_Given records_.
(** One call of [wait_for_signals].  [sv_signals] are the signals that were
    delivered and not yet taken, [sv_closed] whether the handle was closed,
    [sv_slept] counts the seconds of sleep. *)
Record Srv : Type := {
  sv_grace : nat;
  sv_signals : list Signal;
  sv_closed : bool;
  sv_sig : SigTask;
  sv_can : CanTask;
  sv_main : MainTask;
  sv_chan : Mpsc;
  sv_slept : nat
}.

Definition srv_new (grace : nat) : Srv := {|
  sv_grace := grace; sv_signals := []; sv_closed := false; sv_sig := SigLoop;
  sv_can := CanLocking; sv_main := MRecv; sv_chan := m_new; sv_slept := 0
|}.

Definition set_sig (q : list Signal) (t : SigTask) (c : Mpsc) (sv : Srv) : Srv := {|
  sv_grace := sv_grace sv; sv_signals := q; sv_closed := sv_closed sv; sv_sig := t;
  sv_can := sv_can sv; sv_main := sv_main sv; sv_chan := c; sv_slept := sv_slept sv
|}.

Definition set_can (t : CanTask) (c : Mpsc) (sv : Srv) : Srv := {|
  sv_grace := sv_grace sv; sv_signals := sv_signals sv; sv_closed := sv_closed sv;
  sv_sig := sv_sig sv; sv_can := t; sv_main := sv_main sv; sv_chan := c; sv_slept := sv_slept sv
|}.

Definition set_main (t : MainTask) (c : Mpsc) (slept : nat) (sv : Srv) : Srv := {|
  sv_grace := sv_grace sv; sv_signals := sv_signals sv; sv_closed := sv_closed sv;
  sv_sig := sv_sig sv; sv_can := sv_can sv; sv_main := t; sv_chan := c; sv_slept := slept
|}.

---

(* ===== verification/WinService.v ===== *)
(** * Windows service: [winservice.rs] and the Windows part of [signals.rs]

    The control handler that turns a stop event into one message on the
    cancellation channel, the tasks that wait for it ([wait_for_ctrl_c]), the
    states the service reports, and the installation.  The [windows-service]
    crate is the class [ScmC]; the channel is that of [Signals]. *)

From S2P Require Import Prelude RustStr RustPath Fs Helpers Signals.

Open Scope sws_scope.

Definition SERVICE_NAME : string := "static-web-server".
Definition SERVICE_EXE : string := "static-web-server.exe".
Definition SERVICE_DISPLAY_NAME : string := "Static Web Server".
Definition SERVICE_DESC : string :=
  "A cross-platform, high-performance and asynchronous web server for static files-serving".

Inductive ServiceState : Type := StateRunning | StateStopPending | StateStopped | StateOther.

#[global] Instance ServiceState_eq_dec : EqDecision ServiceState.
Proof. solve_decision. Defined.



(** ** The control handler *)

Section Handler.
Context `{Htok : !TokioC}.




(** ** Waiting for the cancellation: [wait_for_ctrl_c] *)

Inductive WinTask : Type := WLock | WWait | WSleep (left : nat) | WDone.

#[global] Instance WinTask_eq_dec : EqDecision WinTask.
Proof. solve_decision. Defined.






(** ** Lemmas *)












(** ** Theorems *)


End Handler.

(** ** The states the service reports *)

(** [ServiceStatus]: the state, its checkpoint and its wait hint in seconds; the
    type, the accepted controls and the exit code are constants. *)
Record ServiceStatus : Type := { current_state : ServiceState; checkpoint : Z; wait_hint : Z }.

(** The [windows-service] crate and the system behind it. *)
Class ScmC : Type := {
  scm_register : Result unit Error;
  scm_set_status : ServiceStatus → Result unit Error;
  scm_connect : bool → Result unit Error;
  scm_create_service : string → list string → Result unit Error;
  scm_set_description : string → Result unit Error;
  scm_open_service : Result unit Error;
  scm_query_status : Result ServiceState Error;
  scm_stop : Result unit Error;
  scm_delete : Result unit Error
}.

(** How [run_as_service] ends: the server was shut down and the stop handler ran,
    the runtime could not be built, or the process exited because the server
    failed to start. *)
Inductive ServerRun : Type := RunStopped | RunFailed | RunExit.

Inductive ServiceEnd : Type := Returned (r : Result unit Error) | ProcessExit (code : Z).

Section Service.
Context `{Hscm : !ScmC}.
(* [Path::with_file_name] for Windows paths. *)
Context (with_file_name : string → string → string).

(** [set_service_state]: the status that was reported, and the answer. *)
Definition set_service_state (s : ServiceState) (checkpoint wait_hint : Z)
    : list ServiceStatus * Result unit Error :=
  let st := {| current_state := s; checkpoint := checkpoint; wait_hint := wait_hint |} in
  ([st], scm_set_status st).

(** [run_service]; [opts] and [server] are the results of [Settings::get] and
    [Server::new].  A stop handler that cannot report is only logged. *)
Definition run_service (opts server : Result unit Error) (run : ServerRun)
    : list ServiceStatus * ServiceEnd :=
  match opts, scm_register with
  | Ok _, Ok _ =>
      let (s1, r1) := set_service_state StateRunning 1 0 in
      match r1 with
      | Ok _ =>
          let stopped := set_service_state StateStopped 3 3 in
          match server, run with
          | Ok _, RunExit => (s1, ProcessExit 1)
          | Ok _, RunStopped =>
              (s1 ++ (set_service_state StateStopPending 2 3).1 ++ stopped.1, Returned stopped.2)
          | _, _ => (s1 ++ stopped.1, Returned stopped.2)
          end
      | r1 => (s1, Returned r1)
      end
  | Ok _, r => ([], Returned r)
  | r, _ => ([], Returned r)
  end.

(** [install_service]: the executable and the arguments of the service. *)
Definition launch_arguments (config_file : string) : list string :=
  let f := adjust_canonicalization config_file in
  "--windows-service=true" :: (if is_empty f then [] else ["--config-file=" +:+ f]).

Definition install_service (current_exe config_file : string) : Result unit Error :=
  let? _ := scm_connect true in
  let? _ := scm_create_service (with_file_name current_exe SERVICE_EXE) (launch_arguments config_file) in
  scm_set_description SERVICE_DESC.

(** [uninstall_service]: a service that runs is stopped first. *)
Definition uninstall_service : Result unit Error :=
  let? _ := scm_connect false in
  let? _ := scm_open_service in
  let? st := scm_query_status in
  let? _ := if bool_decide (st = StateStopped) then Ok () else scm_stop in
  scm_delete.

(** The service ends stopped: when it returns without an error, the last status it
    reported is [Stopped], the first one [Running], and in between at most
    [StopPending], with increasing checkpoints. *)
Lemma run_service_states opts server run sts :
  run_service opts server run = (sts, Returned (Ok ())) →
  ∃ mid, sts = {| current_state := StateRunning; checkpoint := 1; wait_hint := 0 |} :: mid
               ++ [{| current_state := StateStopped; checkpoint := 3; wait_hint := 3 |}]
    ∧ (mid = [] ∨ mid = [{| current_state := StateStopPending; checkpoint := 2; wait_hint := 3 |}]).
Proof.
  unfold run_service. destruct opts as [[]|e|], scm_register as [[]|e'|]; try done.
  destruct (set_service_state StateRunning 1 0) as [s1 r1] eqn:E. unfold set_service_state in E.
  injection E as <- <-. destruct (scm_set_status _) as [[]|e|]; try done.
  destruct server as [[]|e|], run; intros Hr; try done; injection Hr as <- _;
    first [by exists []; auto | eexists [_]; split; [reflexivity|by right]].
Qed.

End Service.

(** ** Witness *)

_Task goal_.
All lines in the listing above from the line containing "crate is the" to the line containing "failed to start. *)", inclusive, should be retyped exactly; no other lines should appear.

_Exercise response_.
    crate is the class [ScmC]; the channel is that of [Signals]. *)

From S2P Require Import Prelude RustStr RustPath Fs Helpers Signals.

Open Scope sws_scope.

Definition SERVICE_NAME : string := "static-web-server".
Definition SERVICE_EXE : string := "static-web-server.exe".
Definition SERVICE_DISPLAY_NAME : string := "Static Web Server".
Definition SERVICE_DESC : string :=
  "A cross-platform, high-performance and asynchronous web server for static files-serving".

Inductive ServiceState : Type := StateRunning | StateStopPending | StateStopped | StateOther.

#[global] Instance ServiceState_eq_dec : EqDecision ServiceState.
Proof. solve_decision. Defined.



(** ** The control handler *)

Section Handler.
Context `{Htok : !TokioC}.




(** ** Waiting for the cancellation: [wait_for_ctrl_c] *)

Inductive WinTask : Type := WLock | WWait | WSleep (left : nat) | WDone.

#[global] Instance WinTask_eq_dec : EqDecision WinTask.
Proof. solve_decision. Defined.






(** ** Lemmas *)












(** ** Theorems *)


End Handler.

(** ** The states the service reports *)

(** [ServiceStatus]: the state, its checkpoint and its wait hint in seconds; the
    type, the accepted controls and the exit code are constants. *)
Record ServiceStatus : Type := { current_state : ServiceState; checkpoint : Z; wait_hint : Z }.

(** The [windows-service] crate and the system behind it. *)
Class ScmC : Type := {
  scm_register : Result unit Error;
  scm_set_status : ServiceStatus → Result unit Error;
  scm_connect : bool → Result unit Error;
  scm_create_service : string → list string → Result unit Error;
  scm_set_description : string → Result unit Error;
  scm_open_service : Result unit Error;
  scm_query_status : Result ServiceState Error;
  scm_stop : Result unit Error;
  scm_delete : Result unit Error
}.

(** How [run_as_service] ends: the server was shut down and the stop handler ran,
    the runtime could not be built, or the process exited because the server
    failed to start. *)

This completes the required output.